Intel RMD Operator
Kubernetes Operator designed to provision and manage Intel Resource Management Daemon (RMD) instances in a Kubernetes cluster.
Prerequisites
- Node Feature Discovery (NFD) should be deployed in the cluster before running the operator. Once NFD has applied labels to nodes with capabilities compatible with RMD, such as Intel L3 Cache Allocation Technology, the operator can deploy RMD on those nodes.
Note: NFD is recommended, but not essential. Node labels can also be applied manually. See the NFD repo for a full list of features labels.
- A working RMD container image from the RMD repo compatible with the RMD Operator (see compatiblilty table below).
Compatibility
RMD Version |
RMD Operator Version |
v0.1 |
N/A |
v0.2 |
v0.1 |
v0.3 |
v0.2 |
Setup
Debug Mode
To use the operator with RMD in debug mode, the port number of build/manifests/rmd-pod.yaml must be set to 8081
before building the operator. Debug mode is advised for testing only.
TLS Enablement
To use the operator with RMD with TLS enabled, the port number of build/manifests/rmd-pod.yaml must be set to 8443
before building the operator. The certificates provided in this repository are taken from the RMD repository and should be used for testing only. The user can generate their own certs for production and replace with those existing. The client certs for the RMD operator are stored in the following locations:
CA: build/certs/public/ca.pem
Public Key: build/certs/public/cert.pem
Private Key: build/certs/private/key.pem
Build
Note: The operator deploys pods with the RMD container. The Dockerfile for this container is located on the RMD repo and is out of scope for this project.

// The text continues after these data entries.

(* ===== verification/Samples.v ===== *)
(** * A concrete environment

    The witnesses evaluate the model in this environment: a clock that advances one second
    per effect, entropy that never repeats (the draw number in every byte), no failures, and
    HTTP answers 200; and an engine that keeps one vector per candidate. *)

From S2P Require Import Prelude RateLimit AdminStore Schema Statements Invariants World.
From S2P Require Import GoStrings.

Open Scope Z_scope.

Fixpoint repeat_byte (n : nat) (c : ascii) : string :=
  match n with O => EmptyString | S n' => String c (repeat_byte n' c) end.

Definition sample_env : Env := {|
  clock k := (1700000000 + Z.of_nat k) * second;
  entropy k n := Some (repeat_byte n (byte_of (Z.of_nat k mod 256)));
  sql_fails _ := false;
  mail_fails _ _ := None;
  http_answer _ _ := inr (200, EmptyString) |}.

(** The same with every mail and every HTTP request failing. *)
Definition failing_env : Env := {|
  clock := @clock sample_env;
  entropy := @entropy sample_env;
  sql_fails := @sql_fails sample_env;
  mail_fails _ _ := Some "connection refused";
  http_answer _ _ := inl "dial tcp: connection refused" |}.

Definition sample_engine : Engine := {|
  vec_insert_or_replace cid blob t := Some (del (fun r => str_eqb r.1 cid) t ++ [(cid, blob)]) |}.

(** The ASCII view of Unicode: nothing beyond it is a space or a word character. *)
Definition ascii_unicode : Unicode := {|
  space_beyond _ := false; word_beyond _ := false; lower_beyond r := r |}.

(** The world after a run, and a run's value. *)
Definition after {A} (m : M A) (w : world) : world := (m w).2.
Definition value {A} (m : M A) (w : world) : option A :=
  match (m w).1 with Ok a => Some a | _ => None end.
(* ===== verification/AuthFacts.v ===== *)
(** * What the authentication service guarantees

    The pool discipline of every operation, what a minted token is bound to, and the device
    flow as a state machine: what a poll answers in every state, and that a device code is
    exchanged at most once by polls that do not overlap. *)

From S2P Require Import Prelude RateLimit AdminStore Schema Statements Invariants World.
From S2P Require Import GoStrings GoJson Sha256 Float Runs Samples Repo RepoFacts Auth.

Open Scope Z_scope.

Section Discipline.
Context `{Env, Engine}.

Lemma still_SendMagicLink m e l : still (SendMagicLink m e l).
Proof. unfold SendMagicLink, post_mail. solve_good. Qed.
Hint Resolve still_SendMagicLink : good.

Lemma good_RequestMagicLink s e uc : good (Service.RequestMagicLink s e uc).
Proof. unfold Service.RequestMagicLink, Service.resolveDeviceUserCode. solve_good. Qed.
Lemma good_approveDevice h u : good (Service.approveDevice h u).
Proof. unfold Service.approveDevice. solve_good. Qed.
Hint Resolve good_approveDevice : good.
Lemma good_VerifyMagicCallback t : good (Service.VerifyMagicCallback t).
Proof. unfold Service.VerifyMagicCallback. solve_good. Qed.
Lemma good_InitiateDeviceFlow s t e k : good (Service.InitiateDeviceFlow s t e k).
Proof. unfold Service.InitiateDeviceFlow. solve_good. Qed.
Lemma good_handlePollPending s h n : good (Service.handlePollPending s h n).
Proof. unfold Service.handlePollPending. solve_good. Qed.
Lemma good_handlePollApproved h : good (Service.handlePollApproved h).
Proof. unfold Service.handlePollApproved. solve_good. Qed.
Hint Resolve good_handlePollPending good_handlePollApproved : good.
Lemma good_PollToken c : good (Service.PollToken c).
Proof. unfold Service.PollToken. solve_good. Qed.

End Discipline.

#[export] Hint Resolve still_SendMagicLink good_RequestMagicLink good_approveDevice
  good_VerifyMagicCallback good_InitiateDeviceFlow good_handlePollPending good_handlePollApproved
  good_PollToken : good.

(** ** What a run leaves behind *)

Section Evolution.
Context `{Env, Engine}.

(** A good call that found the connection free. *)
Lemma good_evolves {A} (m : M A) w o w' :
  good m -> m w = (o, w') -> w_conn w = true -> evolves (w_db w) (w_db w').
Proof. intros Hm E Hc. destruct (Hm w Hc) as (Ev & _). by rewrite E in Ev. Qed.

Lemma row_or_nil_ok {A} (f : db -> option A) w o w' :
  row_or_nil (db_query_row f) w = (Ok o, w') -> w_conn w = true /\ o = f (w_db w) /\ w' = tick w.
Proof.
  intros (r & w1 & [(a & -> & Hq)|(e & -> & Hq)]%try_ok & Hk)%bind_ok.
  - apply ret_ok in Hk as [-> ->]. apply db_query_row_ok in Hq as (? & -> & ->). done.
  - apply db_query_row_err in Hq as (? & -> & [->|[-> Hf]]).
    + by apply throw_ok in Hk.
    + apply ret_ok in Hk as [-> ->]. by rewrite Hf.
Qed.

(** A session that was consumed, or that was not there to consume. *)
Lemma ConsumeDeviceSession_ok h w ds w1 :
  db_wf (w_db w) -> Repo.ConsumeDeviceSession h w = (Ok ds, w1) ->
  exists s, s ∈ device_sessions (w_db w) /\ d_hash s = h /\
    ds = (if dev_consumable h s then dev_consumed (unix (clock (w_tick w))) s else s) /\
    ds ∈ device_sessions (w_db w1) /\ w_conn w = true /\ w_conn w1 = true.
Proof.
  intros W E. unfold Repo.ConsumeDeviceSession in E. inv_run.
  match goal with Hh : Some _ = Repo.device_by_hash _ _ |- _ => symmetry in Hh; rename Hh into Hq end.
  unfold Repo.device_by_hash in Hq. simpl in Hq. apply head_sel_some in Hq as [Hin Hk]. bool_prop.
  pose proof Hin as (s & Hs & ->)%elem_of_upd. exists s. split_and!; try done.
  by destruct (dev_consumable _ s).
Qed.

Lemma CreateAPIToken_ok u nid l s w tok at_ w1 :
  Repo.CreateAPIToken u nid l s w = (Ok (tok, at_), w1) ->
  APIToken (Repo.HashToken tok) u nid (Some l) (Some s) (t_created at_) None None ∈ api_tokens (w_db w1)
  /\ t_hash at_ = Repo.HashToken tok /\ w_conn w = true /\ w_conn w1 = true.
Proof.
  intros E. unfold Repo.CreateAPIToken, Repo.GenerateToken, Repo.must_rand in E. inv_run.
  split_and!; try done. apply elem_of_app. right. by apply list_elem_of_singleton.
Qed.

End Evolution.

(** ** The device flow *)

Section Device.
Context `{Env, Engine}.

Lemma wrap_row_ok {A} c (f : db -> option A) w o w' :
  wrap c (row_or_nil (db_query_row f)) w = (Ok o, w') -> w_conn w = true /\ o = f (w_db w) /\ w' = tick w.
Proof. intros E%wrap_ok. by apply row_or_nil_ok. Qed.

(** A token row keeps what it is bound to. *)
Lemma token_persists t d d' :
  t ∈ api_tokens d -> evolves d d' ->
  exists t', t' ∈ api_tokens d' /\ t_hash t' = t_hash t /\ t_user t' = t_user t /\
    t_node t' = t_node t /\ t_scope t' = t_scope t.
Proof.
  intros Ht Ev. destruct (fw_api _ _ (evolves_moves_forward _ _ Ev) _ Ht) as (t' & ? & ? & ? & ? & ? & _). eauto 10.
Qed.

Lemma session_persists s d d' :
  s ∈ device_sessions d -> dev_rank (d_status s) = 2%nat -> evolves d d' ->
  exists s', s' ∈ device_sessions d' /\ d_hash s' = d_hash s /\ dev_rank (d_status s') = 2%nat.
Proof.
  intros Hs Hr Ev. destruct (fw_devices _ _ (evolves_moves_forward _ _ Ev) _ Hs) as (s' & ? & ? & ? & ? & ? & ? & ? & Hf).
  exists s'. split_and!; try done. destruct (Hf Hr) as [-> _]. done.
Qed.
(* ===== verification/Http.v ===== *)
(** * Requests, responses and handlers

    What the handlers read of an [http.Request] (parsed by net/http and chi) and what they
    write to the [http.ResponseWriter].  A [handler] is given the values the middleware put
    in the request's context ([ctx]). *)

From S2P Require Import Prelude RateLimit AdminStore Schema Statements Invariants World.
From S2P Require Import GoStrings GoJson Runs Repo RepoFacts.

Open Scope Z_scope.

Definition assoc (k : string) (l : list (string * string)) : option string :=
  snd <$> head (filter (fun p => p.1 = k) l).

Record request := Req {
  r_method : string;
  r_path : string;
  r_host : string;
  r_remote : string;
  r_tls : bool;
  r_headers : list (string * string);
  r_cookies : list (string * string);
  (** the decoded URL query *)
  r_query : list (string * string);
  (** [r.Form]: body values, then query values; and whether [ParseForm] succeeded *)
  r_form : list (string * string);
  r_form_ok : bool;
  (** URL parameters of the matched route *)
  r_params : list (string * string);
  r_body : string }.

(** [r.Header.Get], [r.URL.Query().Get], [r.FormValue], [chi.URLParam]: missing is empty. *)
Definition header (r : request) (k : string) : string := default EmptyString (assoc k (r_headers r)).
Definition query_get (r : request) (k : string) : string := default EmptyString (assoc k (r_query r)).
Definition form_value (r : request) (k : string) : string := default EmptyString (assoc k (r_form r)).
Definition url_param (r : request) (k : string) : string := default EmptyString (assoc k (r_params r)).
Definition cookie_value (r : request) (k : string) : option string := assoc k (r_cookies r).

Record cookie := Cookie {
  ck_name : string;
  ck_value : string;
  ck_path : string;
  ck_httponly : bool;
  ck_secure : bool;
  ck_strict : bool;
  ck_maxage : Z }.

Inductive body :=
| BText (s : string)
| BJson (j : json)
(** a template and its data *)
| BHtml (template : string) (data : json)
| BRedirect (url : string).

Record response := Resp {
  rs_status : Z;
  rs_headers : list (string * string);
  rs_cookies : list cookie;
  rs_body : body }.

(** [http.Error], [http.Redirect] with 303, [http.NotFound], [render.HTML], and a JSON answer. *)
Definition http_error (msg : string) (status : Z) : response :=
  Resp status [("Content-Type", "text/plain; charset=utf-8"); ("X-Content-Type-Options", "nosniff")] []
    (BText (msg ++s String (ascii_of_nat 10) EmptyString)).
Definition redirect (url : string) : response := Resp 303 [] [] (BRedirect url).
Definition not_found : response := http_error "404 page not found" 404.
Definition html (template : string) (data : json) : response :=
  Resp 200 [("Content-Type", "text/html; charset=utf-8")] [] (BHtml template data).
Definition json_resp (status : Z) (j : json) : response :=
  Resp status [("Content-Type", "application/json")] [] (BJson j).

Definition add_cookie (c : cookie) (r : response) : response :=
  Resp (rs_status r) (rs_headers r) (c :: rs_cookies r) (rs_body r).

(** [{"error":"code"}] written as text. *)
Definition error_text (code : string) : string :=
  "{" ++s quoted "error" ++s ":" ++s quoted code ++s "}".

(** ** Context values *)

Record ctx := Ctx { c_user : option string; c_node : option string; c_scope : option string; c_bearer : option string }.
Definition empty_ctx : ctx := Ctx None None None None.

Definition or_else {A} (a b : option A) : option A := match a with Some _ => a | None => b end.

Definition UserIDFromContext (c : ctx) : string := default EmptyString (c_user c).
Definition NodeIDFromContext (c : ctx) : string := default EmptyString (c_node c).
Definition ScopeFromContext (c : ctx) : string := default EmptyString (c_scope c).

Abbreviation handler := (ctx -> request -> M response).
Abbreviation middleware := ((ctx -> request -> M response) -> ctx -> request -> M response).

(** ** net and net/url *)

Fixpoint index_of (c : ascii) (s : string) : option nat :=
  match s with
  | EmptyString => None
  | String x s' => if decide (x = c) then Some 0%nat else S <$> index_of c s'
  end.

Fixpoint last_index (c : ascii) (s : string) : option nat :=
  match s with
  | EmptyString => None
  | String x s' => match last_index c s' with
                   | Some i => Some (S i)
                   | None => if decide (x = c) then Some 0%nat else None
                   end
  end.

(** [net.SplitHostPort]; the host only, empty on an error. *)
Definition split_host (hp : string) : string :=
  match last_index ":" hp with
  | None => EmptyString
  | Some i =>
      let no c s := is_null (index_of c s) in
      match hp with
      | String "[" rest =>
          match index_of "]" rest with
          | None => EmptyString
          | Some e =>
              let host := Utf8.str_take e rest in
              let tail := Utf8.str_drop (S e) rest in
              if (S (S e) =? i)%nat && no "["%char rest && no "]"%char tail then host else EmptyString
          end
      | _ =>
          let host := Utf8.str_take i hp in
          if no ":"%char host && no "["%char hp && no "]"%char hp then host else EmptyString
      end
  end.

Example split_host_ex :
  split_host "10.0.0.7:4711" = "10.0.0.7" /\ split_host "[::1]:80" = "::1" /\
  split_host "::1" = EmptyString /\ split_host "localhost" = EmptyString.
Proof. by vm_compute. Qed.

Definition upper_hex (n : Z) : ascii := byte_of (if n <? 10 then 48 + n else 55 + n).

(** [url.QueryEscape] *)
Definition query_escape_byte (c : ascii) : string :=
  let v := byte_val c in
  if ((48 <=? v) && (v <=? 57)) || ((65 <=? v) && (v <=? 90)) || ((97 <=? v) && (v <=? 122))
     || (v =? 45) || (v =? 46) || (v =? 95) || (v =? 126)
  then String c EmptyString
  else if v =? 32 then "+"
  else String "%" (String (upper_hex (v / 16)) (String (upper_hex (v mod 16)) EmptyString)).

Fixpoint QueryEscape (s : string) : string :=
  match s with EmptyString => EmptyString | String c s' => query_escape_byte c ++s QueryEscape s' end.

Lemma query_escape_digit d : 0 <= d < 16 -> query_escape_byte (Hex.digit d) = String (Hex.digit d) EmptyString.
Proof.
  intros Hd. unfold query_escape_byte, Hex.digit. destruct (d <? 10) eqn:E; bool_prop;
    rewrite byte_val_of by lia.
  - replace ((48 <=? 48 + d) && (48 + d <=? 57)) with true by (symmetry; apply andb_true_iff; lia). done.
  - replace ((97 <=? 87 + d) && (87 + d <=? 122)) with true by (symmetry; apply andb_true_iff; lia).
    by rewrite !orb_true_r.
Qed.

(** A hex token survives escaping. *)
Lemma QueryEscape_hex s : QueryEscape (Hex.encode s) = Hex.encode s.
Proof.
  induction s as [|c s IH]; [done|]. simpl. pose proof (byte_val_range c).
  rewrite !query_escape_digit, IH; [done| |].
  - pose proof (Z.mod_pos_bound (byte_val c) 16). lia.
  - split; [apply Z.div_pos; lia|apply Z.div_lt_upper_bound; lia].
Qed.
(* ===== verification/SearchFacts.v ===== *)
(** * What search guarantees

    The full-text query is a list of quoted words whatever the user typed; the answer is
    ranked, bounded, free of duplicates and read-only; and a profile served for an ingested
    snapshot still verifies. *)

From S2P Require Import Prelude RateLimit AdminStore Schema Statements Invariants World.
From S2P Require Import GoStrings Utf8Facts Float Runs Samples Repo RepoFacts Search.
From Stdlib Require Import QArith_base.

Open Scope Z_scope.

(** ** The query *)

Section Sanitize.
Context `{Unicode}.

(** A word of the query: letters, digits and underscores, not an FTS5 operator. *)
Definition fts_word (s : string) : Prop :=
  Forall (fun u : rune => u.2 = true /\ is_word u.1.1 = true) (Utf8.runes s) /\
  s <> EmptyString /\ fts_operator s = false.

Definition word_rune (u : rune) : Prop := valid_rune u /\ is_word u.1.1 = true.

Lemma word_runes s : Forall (fun u : rune => u.2 = true /\ is_word u.1.1 = true) (Utf8.runes s) -> Forall word_rune (Utf8.runes s).
Proof.
  rewrite !Forall_forall. intros Hf u Hu. destruct (Hf u Hu). split; [by eapply runes_valid|done].
Qed.

Lemma runes_of_words l : Forall word_rune l -> Utf8.runes (rune_bytes l) = l.
Proof.
  intros Hl. rewrite <- (append_nil_r (rune_bytes l)), runes_bytes; [by rewrite app_nil_r|].
  eapply Forall_impl; [exact Hl|]. by intros u [? _].
Qed.

Lemma keep_word_runes t : Forall word_rune (Utf8.runes (keep_word t)).
Proof.
  unfold keep_word. set (l := filter _ _). assert (Forall word_rune l) as Hl.
  { apply Forall_forall. intros u [Hu Hin]%list_elem_of_filter. apply andb_true_iff in Hu as [? ?].
    split; [by eapply runes_valid|done]. }
  by rewrite runes_of_words.
Qed.

Lemma filter_all (P : rune -> Prop) `{forall u, Decision (P u)} l : Forall P l -> filter P l = l.
Proof. induction 1 as [|u l Hu _ IH]; [done|]. by rewrite filter_cons_True, IH. Qed.

Lemma keep_word_id s l :
  Utf8.runes s = l -> keep_word s = rune_bytes (filter (fun r : rune => is_word r.1.1 && r.2 = true) l).
Proof. unfold keep_word. by intros ->. Qed.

The operator supports RMD v0.2 only.
The pod spec used by the operator to deploy the RMD container is located at build/manifests/rmd-pod.yaml. Alterations to the image name/tag should be made here.
Build binaries and create docker images for the operator and the node agent:
make all
Note: The Docker images built are intel-rmd-operator:latest
and intel-rmd-node-agent:latest
. Once built, these images should be stored in a remote docker repository for use throughout the cluster.
Deploy
The deploy directory contains all specifications for the required RBAC objects. These objects can be inspected and deployed individually or created all at once using rbac.yaml:
kubectl create -f deploy/rbac.yaml
Create RmdNodeState CRD:
kubectl create -f deploy/crds/intel.com_rmdnodestates_crd.yaml
Create RmdWorkloads CRD:
kubectl create -f deploy/crds/intel.com_rmdworkloads_crd.yaml
Create Operator Pod:
kubectl create -f deploy/operator.yaml
Note: For the operator to deploy and run RMD instances, an up to date RMD docker image is required.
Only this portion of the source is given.